Japanese Prime Minister Yoshihiko Noda was given a tour of the disaster-struck Fukushima Daiichi nuclear plant on Sunday amid public criticism over the country’s future energy policy and upcoming general elections. He praised a group of people working inside the facility for their dedication in helping Japan survive the ongoing nuclear crisis. Once he donned in white gear to protect from radiation exposure, the prime minister was shown the damaged reactor where spent nuclear fuel was planning to be removed.
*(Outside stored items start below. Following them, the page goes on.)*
Lemma setCorrectToken_unfold (t : Table) :
  dbThrows env SqlSelectActive = false ->
  TokenMonitorService.setCorrectToken cfg env a t
  = (resultOf (TokenMonitorService.buyCorrect env a
                 (tableOf (forOf (DatabaseService.selectActive t)
                             (TokenMonitorService.sellIncorrect cfg env a) t))),
     tableOf (TokenMonitorService.buyCorrect env a
                (tableOf (forOf (DatabaseService.selectActive t)
                            (TokenMonitorService.sellIncorrect cfg env a) t))),
     Log LInfo "Setting correct token" (Some a)
     :: Sql SqlSelectActive
     :: effectsOf (forOf (DatabaseService.selectActive t)
                     (TokenMonitorService.sellIncorrect cfg env a) t)
     ++ effectsOf (TokenMonitorService.buyCorrect env a
                     (tableOf (forOf (DatabaseService.selectActive t)
                                 (TokenMonitorService.sellIncorrect cfg env a) t)))).
Proof.
  intros Hdb.
  pose proof (forOf_returns _ sellIncorrect_returns
                (DatabaseService.selectActive t) t) as Hret.
  unfold TokenMonitorService.setCorrectToken, DatabaseService.getActiveTokens,
    DatabaseService.statement, bind, emit.
  rewrite Hdb. cbn [fst snd].
  destruct (forOf _ _ t) as [[r t1] e1]. cbn in Hret. subst r.
  cbn [tableOf effectsOf resultOf fst snd].
  now destruct (TokenMonitorService.buyCorrect env a t1) as [[r2 t2] e2].
Qed.

Lemma setCorrectToken_fault (t : Table) :
  dbThrows env SqlSelectActive = true ->
  TokenMonitorService.setCorrectToken cfg env a t
  = (Throws, t,
     [Log LInfo "Setting correct token" (Some a);
      Log LError "Failed to get active tokens" None]).
Proof.
  intros Hdb.
  unfold TokenMonitorService.setCorrectToken, DatabaseService.getActiveTokens,
    DatabaseService.statement, bind, emit.
  now rewrite Hdb.
Qed.

Lemma setCorrectToken_evolves (t : Table) :
  exists t1, Marked t t1
             /\ Enrolled t1 (tableOf (TokenMonitorService.setCorrectToken cfg env a t)).
Proof.
  destruct (dbThrows env SqlSelectActive) eqn:Hdb.
  - rewrite setCorrectToken_fault by assumption. exists t. split; [constructor|now left].
  - rewrite setCorrectToken_unfold by assumption. cbn [tableOf fst snd].
    eexists. split; [|apply buyCorrect_enrolled].
    apply forOf_marked; [apply sellIncorrect_returns|apply sellIncorrect_marked].
Qed.

End CorrectToken.

(* ===================================================================== *)
(** * The process as a whole *)
(* ===================================================================== *)

Section Process.

Variable cfg : Config.

Lemma step_table (s : System) (ev : Event) :
  (exists t1, Marked (tokens s) t1 /\ Enrolled t1 (tokens (fst (step cfg s ev))))
  \/ (exists c, tokens (fst (step cfg s ev)) = DatabaseService.deleteOld c (tokens s)).
Proof.
  destruct ev as [env d|env|env|env a|a|env id]; cbn [step lift fst tokens].
  - left. exists (tokens s). split; [constructor|apply handleNew_enrolled].
  - left. eexists. split; [apply tick_marked|now left].
  - destruct (cleanup_table env (tokens s)) as [->| ->].
    + left. exists (tokens s). split; [constructor|now left].
    + right. eexists. reflexivity.
  - left. apply setCorrectToken_evolves.
  - left. exists (tokens s). split; [constructor|]. left.
    unfold onTokenReceived_enter. now destruct (_ <=? _)%Z.
  - left. exists (tokens s). split; [constructor|]. left. apply settle_table.
Qed.
(** How a spawned engine process ends. *)
Inductive EngineReply :=
| SpawnFails (msg : string)             (* the process 'error' event *)
| Closed (code : option Z).             (* the 'close' event *)

Record World := {
  argv : list string;                   (* process.argv from index 2 on *)
  cwd : string;
  packageDir : string;
  now : string;                         (* new Date().toISOString() *)
  configFile : string -> File JSON;     (* the config file at a resolved path *)
  dirExists : string -> bool;           (* directories under the working directory *)
  snapshotEntries : list Entry;         (* content of playwright-snapshots/ *)
  cacheHashFile : File JSON;            (* playwright-snapshots/.cache-hash.json *)
  urlsFile : File JSON;                 (* playwright-snapshots/urls.json *)
  testSpec : option string;             (* tests/vrt.spec.ts of the package *)
  sitemap : string -> SitemapReply;     (* by sitemap URL *)
  browser : Browser;
  engine : bool -> EngineReply;         (* by updateSnapshots *)
  resultsFile : File JSON               (* results.json, once the comparison ran *)
}.

(** [path.join(a, b)] and [path.resolve(p)] on paths in normal form. *)
Definition pathJoin (a b : string) : string := a ++ "/" ++ b.

Definition pathResolve (w : World) (p : string) : string :=
  if startsWith "/" p then p else pathJoin (cwd w) p.

(* ===================================================================== *)
(** ** More JavaScript on JSON values *)

(** The own enumerable properties an object spread copies. *)
Definition ownProps (v : option JSON) : object :=
  match v with
  | Some (JObj o) => o
  | Some (JArr items) =>
      map (fun p => (decimal (Z.of_nat (fst p)), snd p)) (combine (seq 0 (length items)) items)
  | Some (JStr s) =>
      let cs := list_ascii_of_string s in
      map (fun p => (decimal (Z.of_nat (fst p)), JStr (String (snd p) "")))
          (combine (seq 0 (length cs)) cs)
  | _ => []
  end.

(** [v.k] where [v] is a value: a TypeError on [null]. *)
Definition member (k : string) (v : JSON) : M (option JSON) :=
  match v with
  | JNull => throw (mkError ("null is not an object (evaluating '" ++ k ++ "')"))
  | JObj o => ret (getProp k o)
  | _ => ret None
  end.

(** [for (const x of v)]: arrays and strings are iterable. *)
Definition iterate (v : JSON) : M (list JSON) :=
  match v with
  | JArr items => ret items
  | JStr s => ret (map (fun c => JStr (String c "")) (list_ascii_of_string s))
  | _ => throw (mkError "value is not iterable")
  end.

(** [String(v)]. *)
Fixpoint toStringJS (v : JSON) : string :=
  match v with
  | JNull => "null"
  | JBool true => "true"
  | JBool false => "false"
  | JNum n => numberToString n
  | JStr s => s
  | JArr items =>
      join "," (map (fun x => match x with JNull => "" | _ => toStringJS x end) items)
  | JObj _ => "[object Object]"
  end.

Definition toStringOpt (v : option JSON) : string :=
  match v with
  | Some x => toStringJS x
  | None => "undefined"
  end.

(** [v.length === 0]. *)
Definition lengthIsZero (v : option JSON) : bool :=
  match v with
  | Some (JArr items) => match items with [] => true | _ => false end
  | Some (JStr s) => String.eqb s ""
  | _ => false
  end.

(** [v <= 0], [v < 0] and [v > 1] for a property the interface declares
    as a number; [undefined] compares false.  A string, array or object
    in its place would be converted to a number first; the interface
    excludes them and they compare false here. *)
Definition leZero (v : option JSON) : bool :=
  match v with
  | Some (JNum n) => numLe0 n
  | Some JNull | Some (JBool false) => true
  | _ => false
  end.

Definition ltZero (v : option JSON) : bool :=
  match v with
  | Some (JNum n) => numLt0 n
  | _ => false
  end.

Definition gtOne (v : option JSON) : bool :=
  match v with
  | Some (JNum n) => numGt1 n
  | _ => false
  end.

(** [ToIntegerOrInfinity(v)] for a property declared as a number. *)
Definition toInteger (v : JSON) : Z :=
  match v with
  | JNum n => numTrunc n
  | JBool true => 1%Z
  | _ => 0%Z
  end.

(** [l.slice(0, e)]. *)
Definition slice0 {A} (l : list A) (e : Z) : list A :=
  let len := Z.of_nat (length l) in
  let final := if (e <? 0)%Z then Z.max (len + e) 0 else Z.min e len in
  firstn (Z.to_nat final) l.

(* ===================================================================== *)
(** ** config.ts *)

Definition strs (l : list string) : JSON := JArr (map JStr l).

Definition defaultCrawlOptions : object :=
  [ ("maxDepth", JNum (int 1)); ("removeTrailingSlash", JBool true) ].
This was Prime Minister Noda’s second visit to the Fukushima plant, with his first taking place last September immediately after taking office. The Japanese premier said that the country cannot fully heal until the damaged plant is revived, encouraging the workers to continue their decommissioning efforts. Speaking to the press afterwards, Noda said that decontamination needed to be accelerated for sake of Fukushima Prefecture’s recovery. Much of the area is still enclosed in an evacuation zone, preventing tens of thousands from returning to their homes.
While the Japanese central government stated last week that it would aim for a goal of eliminating all use of nuclear power by the year 2040, it also stated that two nuclear plant that had begun construction before the March 11th disaster would have permission to be completed, leaving many to question the previous pledge. Noda could be attempting to cover up that contradiction with this visit, hoping to raise any remaining support and popularity before upcoming Lower House elections which could result in his Democratic Party of Japan (DPJ)’s loss of power.